EXERCISE GOAL: All that should be output is the block of lines below from the line with "End ECgFp5Point." to the line with "apply Forall_forall. intros", both included, exactly as written.

RECORDS FOR THE TASK:
Definition mul (self : EPoint) (scalar : list Z) : EPoint :=
  let win := window self in
  let digits := ECgFp5Scalar.recode_signed scalar 64 WINDOW in
  let result := lookup_vartime win (nth 63 digits 0) in
  fold_left (λ result digit, add (mdouble result 5) (lookup win digit))
    (rev (take 63 digits)) result.

End ECgFp5Point.

(** * Theorems *)

(** ** Constants *)

Lemma f5_by_value (x y : F5) : qmap Zmod.to_Z x = qmap Zmod.to_Z y → x = y.
Proof.
  destruct x, y. intros H. apply quint_inj in H as (H0 & H1 & H2 & H3 & H4).
  f_equal; by apply Zmod.to_Z_inj.
Qed.

Lemma rep5_closed arr x :
  forallb (λ n, (0 <=? n) && (n <? 2 ^ 64)) (qlist arr) = true →
  qmap Zmod.to_Z (qmap fp arr) = qmap Zmod.to_Z x → GFp5.from_u64_array arr ⊫ x.
Proof.
  intros Hb Hx. eapply rep5_eq; [apply rep5_from_u64_array|by apply f5_by_value].
  apply Forall_forall. intros n Hn. rewrite forallb_forall in Hb.
  apply list_elem_of_In, Hb in Hn. rewrite andb_true_iff, Z.leb_le, Z.ltb_lt in Hn. unfold is_u64, u64_max. lia.
Qed.

Lemma rep_small5 n : 0 ≤ n < 2 ^ 64 → small n ⊫ f5 n.
Proof.
  intros Hn. eapply rep5_eq; [apply rep5_from_u64_array|].
  - unfold qlist. cbn [q0 q1 q2 q3 q4]. rewrite !Forall_cons. unfold is_u64, u64_max. split_and!; (lia || constructor).
  - unfold qmap, f5, base. cbn [q0 q1 q2 q3 q4]. by rewrite fp_0.
Qed.

Lemma rep_A : A ⊫ 2%f5.
Proof. apply rep5_TWO. Qed.
Lemma rep_b : b ⊫ curve_b.
Proof. apply (rep5_closed (Quint 0 B1 0 0 0)); vm_compute; reflexivity. Qed.
Lemma rep_b_mul2 : b_mul2 ⊫ (2 * curve_b)%f5.
Proof. apply (rep5_closed (Quint 0 (2 * B1) 0 0 0)); vm_compute; reflexivity. Qed.
Lemma rep_b_mul4 : b_mul4 ⊫ (4 * curve_b)%f5.
Proof. apply (rep5_closed (Quint 0 (4 * B1) 0 0 0)); vm_compute; reflexivity. Qed.

Lemma f5_three_nonzero : 3%f5 ≠ 0%f5.
Proof. intros H%(f_equal (λ x, Zmod.to_Z (q0 x))). by vm_compute in H. Qed.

TASK RESULT:
End ECgFp5Point.

(** * Theorems *)

(** ** Constants *)

Lemma f5_by_value (x y : F5) : qmap Zmod.to_Z x = qmap Zmod.to_Z y → x = y.
Proof.
  destruct x, y. intros H. apply quint_inj in H as (H0 & H1 & H2 & H3 & H4).
  f_equal; by apply Zmod.to_Z_inj.
Qed.

Lemma rep5_closed arr x :
  forallb (λ n, (0 <=? n) && (n <? 2 ^ 64)) (qlist arr) = true →
  qmap Zmod.to_Z (qmap fp arr) = qmap Zmod.to_Z x → GFp5.from_u64_array arr ⊫ x.
Proof.
  intros Hb Hx. eapply rep5_eq; [apply rep5_from_u64_array|by apply f5_by_value].
  apply Forall_forall. intros n Hn. rewrite forallb_forall in Hb.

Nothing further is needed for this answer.